Alcuni dei test che valutano la capacità anti ossidante globale dell’organismo, si possono effettuare tramite prelievo di saliva. Il laboratorio di riferimento, specializzato nel dosaggio del potenziale antiossidante, è il laboratorio di Farmacologia e Tossicologia Universitario.
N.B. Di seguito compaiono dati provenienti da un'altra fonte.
(* ===== verification/RaftCoreRun.v ===== *)
(** * Runs of one core

    Sequences of calls on a core that was constructed from recovered state and
    started, with the history of inputs and the log most recently reported
    durable.  A call may return or throw, as long as it does not throw because a
    counter is used up.  What the accounts of single calls add up to. *)

From S2P Require Import Prelude OrdMap Bytes StoreTypes RaftTypes Codec RaftMessages Figure2.
From S2P Require Import Figure2Votes Figure2Log Figure2Steps Figure2Effects.
From S2P Require Import RaftCore RaftCoreFrames RaftCoreTranslate RaftCoreInv RaftCoreKeep RaftCoreTrace.
Import election.
#[local] Open Scope Z_scope.

Definition durable_after (log : list LogEntry) (i : Input) : list LogEntry :=
  match i with RaftLogPersisted q => pl_log q | _ => log end.

(** Each call of the history, with the object it was made on. *)
Abbreviation history := (list (Core * Input)).

(** A completion of the log answers a request. *)
Lemma log_completion_pending q c r c' :
  step (RaftLogPersisted q) c = (Ret r, c') → is_Some (lw_pending_log (co_log_work c)).
Proof.
  assert (mwp (step (RaftLogPersisted q)) c (λ _ _, is_Some (lw_pending_log (co_log_work c)))
    (λ _ _, True)) as H; [|intros Hs; exact (mwp_run _ _ _ _ _ _ H Hs)].
  unfold step. do 4 mstep. apply owp_throw_when; [done|]. intros _. do 2 mstep.
  apply owp_throw_when; [done|]. intros _. unfold log_persisted. do 2 mstep.
  destruct (lw_pending_log (co_log_work c)) as [p|]; [|by mstep].
  eapply mwp_mono; [apply mwp_true|by eexists|done].
Qed.

(** A completed application is that of the next entry. *)
Lemma applied_index_next lost id index c r c' :
  core_ok lost c → step (LogEntryApplied id index) c = (Ret r, c') →
  index = st_last_applied (co_state c) + 1.
Proof.
  intros Hok. assert (mwp (step (LogEntryApplied id index)) c
    (λ _ _, index = st_last_applied (co_state c) + 1) (λ _ _, True)) as H;
    [|intros Hs; exact (mwp_run _ _ _ _ _ _ H Hs)].
  unfold step. do 4 mstep. apply owp_throw_when; [done|]. intros _. do 2 mstep.
  apply owp_throw_when; [done|]. intros [H1%bool_decide_eq_false%eq_None_not_Some
    H2%bool_decide_eq_false%eq_None_not_Some]%orb_false_iff.
  unfold entry_applied. do 4 mstep. apply owp_throw_when; [done|]. intros Hm%negb_false_iff.
  destruct (applied_core_ok _ _ _ Hok H1 H2 Hm) as [Hi _].
  eapply mwp_mono; [apply mwp_true|done|done].
Qed.

(** Some election deadline of the history arrived while the hard state was being
    written. *)
Definition lost_in (h : history) : Prop := ∃ c i, (c, i) ∈ h ∧ loses_deadline c i.

Lemma lost_in_app h h' : lost_in h → lost_in (h ++ h').
Proof. intros (c & i & Hin & Hl). exists c, i. split; [set_solver|done]. Qed.

Section runs.
Context (self : Z) (peers : list Z) (cf : Config) (rc : Recovered) (seed : Z).

Inductive core_run : history → list LogEntry → Core → Prop :=
| run_boot c0 r c :
    recovered_fits rc → construct self peers cf rc seed = Ret c0 → start c0 = (Ret r, c) →
    core_run [] (rc_log rc) c
| run_call h log c i r c' :
    core_run h log c → input_fits c i → step i c = (Ret r, c') →
    core_run (h ++ [(c, i)]) (durable_after log i) c'
| run_throw h log c i x c' :
    core_run h log c → input_fits c i → step i c = (Throw x, c') → ¬ exhausted x →
    core_run (h ++ [(c, i)]) log c'.

(** What construction and [start] leave. *)
Lemma boot_state c0 r c :
  construct self peers cf rc seed = Ret c0 → start c0 = (Ret r, c) →
  co_reads c = co_reads c0 ∧ co_state c = co_state c0 ∧ co_log_work c = co_log_work c0.
Proof.
  intros Hc Hs.
  assert (mwp start c0 (λ _ c', co_reads c' = co_reads c0 ∧ co_state c' = co_state c0 ∧
    co_log_work c' = co_log_work c0) (λ _ _, True)) as H; [|exact (mwp_run _ _ _ _ _ _ H Hs)].
  unfold start. do 4 mstep. apply owp_throw_when; [done|]. intros _. mstep. apply mwp_modify.
  mstep. eapply mwp_mono; [apply next_deadline_spec| |done].
  intros e c' (delay & random & _ & _ & -> & _). by mstep.
Qed.

Lemma run_core_ok h log c : core_run h log c → core_ok (lost_in h) c.
Proof.
  induction 1 as [c0 r c Hf Hc Hs|h log c i r c' _ IH Hf Hs|h log c i x c' _ IH Hf Hs Hx].
  - pose proof (construct_ok _ _ _ _ _ _ Hc Hf) as Hb.
    destruct (construct_state _ _ _ _ _ _ Hc) as (l & a & _ & _ & _ & _ & ->).
    exact (mwp_run _ _ _ _ _ _ (start_keeps _ Hb eq_refl eq_refl) Hs).
  - eapply core_ok_weaken; [apply lost_in_app|].
    exact (mwp_run _ _ _ _ _ _ (step_keeps _ _ IH Hf) Hs).
  - destruct (mwp_run _ _ _ _ _ _ (step_keeps _ _ IH Hf) Hs) as [?|Hok]; [done|].
    eapply core_ok_weaken; [|exact Hok]. intros [?|?]; [by apply lost_in_app|].
    exists c, i. split; [set_solver|done].
Qed.

Lemma run_call_accounts h log c i r c' :
  core_run h log c → input_fits c i → step i c = (Ret r, c') → accounts c i r c'.
Proof.
  intros Hr Hf Hs. exact (mwp_run _ _ _ _ _ _ (step_accounts _ _ (run_core_ok _ _ _ Hr) Hf) Hs).
Qed.

Lemma run_throw_accounts h log c i x c' :
  core_run h log c → input_fits c i → step i c = (Throw x, c') → ¬ exhausted x → unanswered c i c'.
Proof.
  intros Hr Hf Hs Hx.
  by destruct (mwp_run _ _ _ _ _ _ (step_accounts _ _ (run_core_ok _ _ _ Hr) Hf) Hs).
Qed.

Lemma run_members h log c :
  core_run h log c → st_node (co_state c) = self ∧ st_peers (co_state c) = peers.
Proof.
  induction 1 as [c0 r c Hf Hc Hs|h log c i r c' Hr IH Hf Hs|h log c i x c' Hr IH Hf Hs Hx].
  - destruct (construct_state _ _ _ _ _ _ Hc) as (l & a & _ & _ & _ & _ & Heq).
    destruct (boot_state _ _ _ Hc Hs) as (_ & -> & _). by rewrite Heq.
  - destruct (run_call_accounts _ _ _ _ _ _ Hr Hf Hs) as [[_ _ _ E1 E2] _]. by rewrite E1, E2.
  - destruct (run_throw_accounts _ _ _ _ _ _ Hr Hf Hs Hx) as [_ _ E1 E2]. by rewrite E1, E2.
Qed.

(** ** The durable log *)

(** While nothing waits for the log, all of it is durable. *)
Lemma run_settled h log c :
  core_run h log c → settled c → ∀ e, e ∈ log_of (co_state c) → e ∈ log.
Proof.
  induction 1 as [c0 r c Hf Hc Hs|h log c i r c' Hr IH Hf Hs|h log c i x c' Hr IH Hf Hs Hx];
    intros Hset e He.
  - destruct (construct_state _ _ _ _ _ _ Hc) as (l & a & [k ->] & _ & _ & _ & Heq).
    destruct (boot_state _ _ _ Hc Hs) as (_ & E & _). rewrite E, Heq in He.
    change (e ∈ drop k (rc_log rc)) in He.
    apply list_elem_of_lookup in He as [j Hj]. rewrite lookup_drop in Hj.
    by eapply list_elem_of_lookup_2.
  - destruct (run_call_accounts _ _ _ _ _ _ Hr Hf Hs) as [[_ _ Hlog _ _] _].
    destruct (Hlog Hset) as [(q & -> & Hq)|[Hset0 Hsub]]; [by apply Hq|].
    specialize (IH Hset0 e (Hsub e He)). destruct i; try done.
    destruct (log_completion_pending _ _ _ _ Hs) as [p Hp]. destruct Hset0. congruence.
  - destruct (run_throw_accounts _ _ _ _ _ _ Hr Hf Hs Hx) as [_ Hlog _ _].
    destruct (Hlog Hset) as [Hset0 Hsub]. by apply IH, Hsub.
Qed.

(** ** Reads *)

(** Read [p] was asked under context [k] of the leader of term [t], which had
    committed an entry of that term, and its acknowledgements are its own and
    answers received since. *)
Definition asked (h : history) (k t : Z) (p : PendingRead) : Prop :=
  ∃ h1 c h2, h = h1 ++ (c, ReadIndexRequest (pr_request p)) :: h2 ∧
    st_role (co_state c) = role_leader ∧ current_term (co_state c) = t ∧
    commit_term (co_state c) = Ret t ∧ pr_read_index p = st_commit_index (co_state c) ∧
    ∀ n, n ∈ pr_acknowledgements p →
      n = self ∨ n ∈ peers ∧ ∃ c' i, (c', i) ∈ h2 ∧ acknowledges i n t k.

Lemma asked_later h k t p ci : asked h k t p → asked (h ++ [ci]) k t p.
Proof.
  intros (h1 & c & h2 & -> & H1 & H2 & H3 & H4 & Hn).
  exists h1, c, (h2 ++ [ci]). rewrite <-app_assoc. split_and!; try done.
  intros n Hin. destruct (Hn n Hin) as [?|(? & c' & i & ? & ?)]; [by left|right].
  split; [done|]. exists c', i. split; [set_solver|done].
Qed.

Lemma derived_asked h log c i k p :
  core_run h log c → 
  (∀ k p, rd_pending_reads (co_reads c) !! k = Some p → asked h k (current_term (co_state c)) p) →
  derived c i k p → asked (h ++ [(c, i)]) k (current_term (co_state c)) p.
Proof.
  intros Hr IH. destruct (run_members _ _ _ Hr) as [En Ep].
  intros [Hp|[(p0 & n & Hp & Hack & Hn & Erq & Eix & Eack)|(-> & -> & Hl & Ht & Eix & Eack)]].
  - by apply asked_later, IH.
  - apply IH in Hp as (h1 & c0 & h2 & -> & H1 & H2 & H3 & H4 & Hacks).
    exists h1, c0, (h2 ++ [(c, i)]). rewrite Erq, Eix, <-app_assoc. split_and!; try done.
    rewrite Eack. intros n' [->%elem_of_singleton|Hin]%elem_of_union.
    + right. rewrite <-Ep. split; [done|]. exists c, i. split; [set_solver|done].
    + destruct (Hacks n' Hin) as [?|(? & c' & i' & ? & ?)]; [by left|right].
      split; [done|]. exists c', i'. split; [set_solver|done].
  - exists h, c, []. split_and!; try done. rewrite Eack, En. intros n ->%elem_of_singleton. by left.
Qed.

Lemma run_asked h log c :
  core_run h log c → ∀ k p, rd_pending_reads (co_reads c) !! k = Some p →
  asked h k (current_term (co_state c)) p.
Proof.
  induction 1 as [c0 r c Hf Hc Hs|h log c i r c' Hr IH Hf Hs|h log c i x c' Hr IH Hf Hs Hx];
    intros k p Hp.
  - destruct (construct_state _ _ _ _ _ _ Hc) as (l & a & _ & _ & _ & _ & Heq).
    destruct (boot_state _ _ _ Hc Hs) as (E & _ & _). rewrite E, Heq in Hp. simpl in Hp.
    by rewrite lookup_empty in Hp.
  - destruct (run_call_accounts _ _ _ _ _ _ Hr Hf Hs) as [[Hreads _ _ _ _] _].
    destruct (Hreads _ _ Hp) as [Hd ->]. by eapply derived_asked.
  - destruct (run_throw_accounts _ _ _ _ _ _ Hr Hf Hs Hx) as [Hreads _ _ _].
    destruct (Hreads _ _ Hp) as [Hd ->]. by eapply derived_asked.
Qed.
End runs.

(** ** Executing runs *)

Definition fits_check (c : Core) (i : Input) : bool :=
  match i with
  | ReceiveAppendEntries _ q =>
      (0 <=? ae_previous_log_index q)
      && (ae_previous_log_index q + Z.of_nat (length (ae_entries q)) <? u64_max)
      && (last_index (co_state c) + Z.of_nat (length (ae_entries q)) <? u64_max)
      && forallb (λ e, 0 <=? en_term e) (ae_entries q)
  | ReceiveClientCommand _ => last_index (co_state c) + 1 <? u64_max
  | ReceiveInstallSnapshot _ q =>
      (0 <=? sm_last_included_index (is_metadata q)) && (sm_last_included_index (is_metadata q) <? u64_max)
  | RaftSnapshotRestored _ _ =>
      match sw_pending_snapshot_restore (co_snapshots c) with
      | Some p => st_commit_index (co_state c) <=? sm_last_included_index (sn_metadata (rs_snapshot p))
      | None => true
      end
  | _ => true
  end.

Lemma fits_check_sound c i : fits_check c i = true → input_fits c i.
Proof.
  destruct i; simpl; try done.
  - repeat rewrite andb_true_iff. rewrite Z.leb_le, !Z.ltb_lt, forallb_forall.
    intros (((H1 & H2) & H3) & H4). split_and!; try done. apply Forall_forall. intros e He.
    by apply Z.leb_le, H4, list_elem_of_In.
  - by intros ?%Z.ltb_lt.
  - rewrite andb_true_iff, Z.leb_le, Z.ltb_lt. done.
  - intros H p Hp. rewrite Hp in H. apply Z.leb_le in H. lia.
Qed.

Definition run_input (hc : history * list LogEntry * Core) (i : Input)
    : option (history * list LogEntry * Core) :=
  let '(h, log, c) := hc in
  if fits_check c i then
    match step i c with
    | (Ret _, c') => Some (h ++ [(c, i)], durable_after log i, c')
    | (Throw (overflow_error _), _) => None
    | (Throw _, c') => Some (h ++ [(c, i)], log, c')
    end
  else None.

Fixpoint run_inputs (hc : history * list LogEntry * Core) (inputs : list Input)
    : option (history * list LogEntry * Core) :=
  match inputs with
  | [] => Some hc
  | i :: rest => hc' ← run_input hc i; run_inputs hc' rest
  end.

Lemma run_inputs_sound self peers cf rc seed inputs h log c h' log' c' :
  core_run self peers cf rc seed h log c → run_inputs (h, log, c) inputs = Some (h', log', c') →
  core_run self peers cf rc seed h' log' c'.
Proof.
  revert h log c. induction inputs as [|i inputs IH]; intros h log c Hr; simpl; [by intros [= <- <- <-]|].
  intros (hc & Hi & Hrest)%bind_Some. unfold run_input in Hi.
  destruct (fits_check c i) eqn:Hf; [|done].
  apply fits_check_sound in Hf. destruct (step i c) as [[r|x] c1] eqn:Hs.
  - injection Hi as <-. eapply IH; [|done]. by eapply run_call.
  - assert (hc = (h ++ [(c, i)], log, c1) ∧ ¬ exhausted x) as [-> Hx].
    { destruct x; simplify_eq/=; (split; [done|by intros []]). }
    eapply IH; [|done]. by eapply run_throw.
Qed.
Una volta nota la capacità globale anti ossidante, è possibile stabilire una strategia terapeutica adeguata ed una alimentazione più consona.

In caso di malattie neoplastiche, sia in corso di trattamento chemio/radioterapico che post-trattamento, sarebbe auspicabile sottoporsi ad un test di questo tipo proprio per non ricadere nella malattia.
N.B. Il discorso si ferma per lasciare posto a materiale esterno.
Lemma node_spec id s (Q : NodeState A → Simulator A → Prop) (E : exn → Simulator A → Prop) :
  (∀ st, sim_nodes s !! id = Some st → Q st s) →
  (∀ e, sim_nodes s !! id = None → E e s) → mwp (node id) s Q E.
Proof. intros HQ HE. unfold node. do 2 mstep. destruct (sim_nodes s !! id) eqn:?; mstep; simpl; auto. Qed.

Lemma send_action_spec origin generation to bytes s :
  sim_ok s → mwp (send_action origin to bytes) s
    (λ _ s', processed origin generation [SendAction to bytes] s s') (λ _ _, True).
Proof.
  intros Hok. unfold send_action. mstep. apply node_spec; [|done]. intros st Hst. mstep. mstep.
  destruct (positive_entry _ _).
  - unfold update_faults. apply mwp_modify. eapply processed_faults. apply processed_nothing; auto with kura.
  - set (link := directed origin to).
    assert (∀ copies l, mwp (_ ← update_faults (on_network_delays (touch link));
      _ ← fail_when (u64_max - sim_now s <? entry_or_zero link (fl_network_delays (sim_faults s)))
        "network delay overflows logical time";
      repeat_method copies (destination ← node to;
        enqueue (sim_now s + entry_or_zero link (fl_network_delays (sim_faults s))) kind_message
          (Some origin) to (MessageEvent origin bytes) (ns_generation destination) None))
      (set_faults l s)
      (λ _ s', processed origin generation [SendAction to bytes] s s') (λ _ _, True)) as Hloop.
    { intros copies l. mstep. apply mwp_modify. mstep. apply fail_when_mwp. intros Hd%Z.ltb_ge.
      eapply mwp_mono; [apply (repeat_method_spec
        (processed origin generation [SendAction to bytes] (set_faults
          (on_network_delays (touch link) (sim_faults (set_faults l s))) s)))| |done].
      - apply processed_nothing; auto with kura.
      - intros s' Hp. mstep. apply node_spec; [|done]. intros st' Hst'.
        eapply mwp_mono; [apply enqueue_spec; [apply Hp|lia|by eexists|done|done]| |done].
        intros ? s'' [-> Hok']. apply processed_push; try done; [tauto|].
        split_and!; try done. exists st'. split; [|done]. rewrite <-(pd_nodes _ _ _ _ _ Hp). done.
      - intros ? s'. apply processed_faults. }
    mstep. destruct (positive_entry _ _).
    + mstep. apply mwp_modify. mstep. apply Hloop.
    + mstep. replace s with (set_faults (sim_faults s) s) at 3 by by destruct s. apply Hloop.
Qed.

Lemma completes_answers origin generation id q :
  shaped q → completes origin generation id q = true ↔ answers q = Some (origin, generation, id).
Proof.
  unfold shaped, completes, answers. destruct (pe_kind _), (qe_event q); simpl; try done.
  intros _. rewrite !andb_true_iff, !Z.eqb_eq. naive_solver.
Qed.

Lemma persist_action_spec origin generation id bytes s :
  sim_ok s → is_Some (sim_nodes s !! origin) → mwp (persist_action origin generation id bytes) s
    (λ _ s', processed origin generation [PersistAction id bytes] s s') (λ _ _, True).
Proof.
  intros Hok Ho. unfold persist_action. do 3 mstep. apply fail_when_mwp. intros Hno.
  assert (∀ q, q ∈ sim_events s → answers q ≠ Some (origin, generation, id)) as Hnew.
  { intros q Hq Ha. apply not_true_iff_false in Hno. apply Hno, existsb_exists. exists q.
    split; [by apply list_elem_of_In|]. apply completes_answers; [|done].
    by destruct (ok_events _ Hok q Hq). }
  mstep. apply mwp_modify. mstep. apply fail_when_mwp. intros Hd%Z.ltb_ge.
  eapply mwp_mono; [apply enqueue_spec; auto with kura| |done].
  - lia.
  - simpl. split; [done|]. by eexists.
  - intros q' r Hq' [= <-]. by apply Hnew.
  - intros _ s' [-> Hok']. split; try done; simpl.
    + lia.
    + intros q [?| ->%list_elem_of_singleton]%elem_of_app; [by left|right].
      eexists. split; [by left|done].
    + intros q Hq _. set_solver.
    + intros id' bytes' [= -> ->]%list_elem_of_singleton. split; [|done].
      eexists. split; [apply elem_of_app; right; by left|done].
Qed.

(** Removing timers. *)
Lemma remove_timers_spec origin generation action id s :
  sim_ok s → (¬ persists action) → mwp (remove_events (times origin generation id)) s
    (λ _ s', processed origin generation [action] s s' ∧
       sim_nodes s' = sim_nodes s ∧ sim_now s' = sim_now s) (λ _ _, True).
Proof.
  intros Hok Ha. unfold remove_events. apply mwp_modify. split; [|done]. split; try done; simpl.
  - apply sim_ok_fewer; [done|]. apply sublist_filter.
  - intros q [_ ?]%list_elem_of_filter. by left.
  - intros q Hq Hk. apply list_elem_of_filter. split; [|done]. unfold times.
    by rewrite bool_decide_false.
  - intros id' bytes' Hin%list_elem_of_singleton. by subst action.
Qed.

Lemma process_action_spec origin generation action s :
  sim_ok s → is_Some (sim_nodes s !! origin) → mwp (process_action origin generation action) s
    (λ _ s', processed origin generation [action] s s') (λ _ _, True).
Proof.
  intros Hok Ho. destruct action as [to bytes|id bytes|id delay|id]; simpl.
  - by apply send_action_spec.
  - by apply persist_action_spec.
  - unfold set_timer_action. mstep.
    eapply mwp_mono; [apply (remove_timers_spec _ _ (SetTimerAction id delay)); auto| |done].
    intros _ s1 (Hp & En & Et). do 3 mstep. apply fail_when_mwp. intros Hd%Z.ltb_ge.
    eapply mwp_mono; [apply enqueue_spec; [apply Hp|lia|by rewrite En|done|done]| |done].
    intros _ s' [-> Hok']. apply processed_push; try done; [tauto|].
    split_and!; try done. unfold ready_at. simpl. by rewrite Et.
  - eapply mwp_mono; [apply (remove_timers_spec _ _ (CancelTimerAction id)); auto| |done].
    by intros _ s' [? _].
Qed.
Alle terapie oncologiche tradizionali, oltretutto si possono affiancare oltre che ad una alimentazione adeguata, terapie di supporto con prodotti naturali, ad attività anti tumorale scientificamente documentata. Alcuni di questi prodotti sono parte integrante delle linea oncologica Oncophyt.

Alcune regole da seguire

  • Mantenersi snelli per tutta la vita. Calcolate il vostro indice di massa corporea e si calcola dividendo il peso/altezza in metri elevata al quadrato.
  • Mantenersi fisicamente attivi tutti i giorni:Un impegno fisico di almeno 1 ora al giorno o minimo per 3 volte la settimana.
  • Limitare il consumo di alimenti calorici ed evitare le bevande zuccherate: forniscono abbondante calorie senza dare il senso di sazi età. Inoltre aumentano l’insulina e i fattori di crescita da essa stimolati.
  • I cibi di origine vegetale, dovrebbero essere la base della nostra alimentazione: cereali non industriali, legumi, verdure, frutta e frutta secca. 600 gr di alimenti vegetali al giorno sono sufficienti a fornire i principi nutritivi che proteggono le cellule e rallentano l’invecchiamento. Non appartengono a questo consiglio le patate e i pomodori.
  • Limitare la carne rossa e le carni conservate: sono comprese le carni bovine, suine, il vitello. La limitazione comprende anche le carni bianche (soprattutto quelle provenienti da allevamenti intensivi dove prodotti antibiotici ed ormonali sono somministrati con l’alimentazione giornaliera degli animali). Le carni sono ricche di proteine complesse che nella loro digestione fra l’altro, liberano ATP (adenosina tritostato) che è considerato “benzina pura-leggi energia” per le cellule neoplastiche. Ma per chi è abituato ad un consumo di carne, il consiglio è di non superare i 300 gr alla settimana. Limitare la carne ma evitare gli insaccati.
  • Limitare il consumo di bevande alcoliche.
  • Limitare il consumo di sale:Non più di 5 gr al giorno. E di cibi conservati sotto sale. Evitare i cibi contaminati da muffe (cereali e legumi).Per chi le consuma, si consiglia di limitarsi a una quantità pari ad un bicchiere di vino, 120 mi, un bicchiere, al giorno per le donne, mentre per gli uomini, due bicchieri al giorno. Una lattina di birra o un piccolo bicchiere di super alcolico, contengono la stessa quantità di alcol di un bicchiere di vino.
  • Assicurarsi un rapporto sufficiente di tutti i nutrienti essenziali attraverso il cibo.
  • Allattare i bambini al seno per almeno sei mesi.
  • Non fumare.
Prima di documentarmi in merito e preparare dei menu che possano andare bene vi propongo una ricettina leggerissima………..
Ingredienti per 4 persone:
  • 8 fragole belle grosse
  • 1 caprino senza lattosio
  • foglioline di menta
  • sale e bacche di pepe rosa
  • fette di pane senza glutine
Preparazione
Lavate bene le foglioline di  menta, asciugatele e tritatele finemente con la mezzaluna, poi mescolatela in una scodella con il caprino, un pizzico di sale e qualche di bacche di pepe, fino ad ottenere una crema liscia ed omogenea.

Lavate le  fragole molto velocemente sotto l’acqua corrente e tagliatele a metà. Spalmate il compsto sulle fette di pane e adagiatevi le fragole. Decorate con una fogliolina di menta

Conservatele in frigo per circa 30 minuti prima di servire.